Lemma status_of_lit level st :
  level <> 0 ->
  (let '(onMS, offMS) := if flashMode st =? LIGHT_FLASH_TIMED then (flashOnMS st, flashOffMS st) else (0, 0) in
   status_of level onMS offMS)
  = number_of (if (flashMode st =? LIGHT_FLASH_TIMED) && (negb (flashOnMS st =? 0) && negb (flashOffMS st =? 0))
               then LedBlink else LedOn).
Proof.
  intros Hl. unfold status_of. destruct (flashMode st =? LIGHT_FLASH_TIMED); rewrite (proj2 (Z.eqb_neq _ _) Hl); [|done].
  cbn [andb]. by destruct (negb (flashOnMS st =? 0) && negb (flashOffMS st =? 0)).
Qed.

(** Three calls of [blink], one per LED. *)
Lemma blink3_ok c1 l1 on1 off1 c2 l2 on2 off2 c3 l3 on3 off3 (w : world state call resp) :
  sysfs_ok -> clock_ok -> leds_inv w ->
  wp (do _ <- blink c1 l1 on1 off1; do _ <- blink c2 l2 on2 off2; blink c3 l3 on3 off3)
    (fun _ w' => leds_inv w' /\ globals w' = set_pre (set_pre (set_pre (globals w)
       c1 (status_of l1 on1 off1)) c2 (status_of l2 on2 off2)) c3 (status_of l3 on3 off3)) w.
Proof.
  intros Hs Hc Hw. wp_step. eapply wp_mono; [by apply blink_ok|]. intros ? w1 (Hw1 & E1).
  wp_step. eapply wp_mono; [by apply blink_ok|]. intros ? w2 (Hw2 & E2).
  eapply wp_mono; [by apply blink_ok|]. intros ? w3 (Hw3 & E3). split; [done|]. by rewrite E3, E2, E1.
Qed.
■ ■ ■ ■ ■
EXERCISE. All lines carrying the word "rewrite" must be copied from the data above.

ANSWER TO THIS TASK.
  intros Hl. unfold status_of. destruct (flashMode st =? LIGHT_FLASH_TIMED); rewrite (proj2 (Z.eqb_neq _ _) Hl); [|done].
  eapply wp_mono; [by apply blink_ok|]. intros ? w3 (Hw3 & E3). split; [done|]. by rewrite E3, E2, E1.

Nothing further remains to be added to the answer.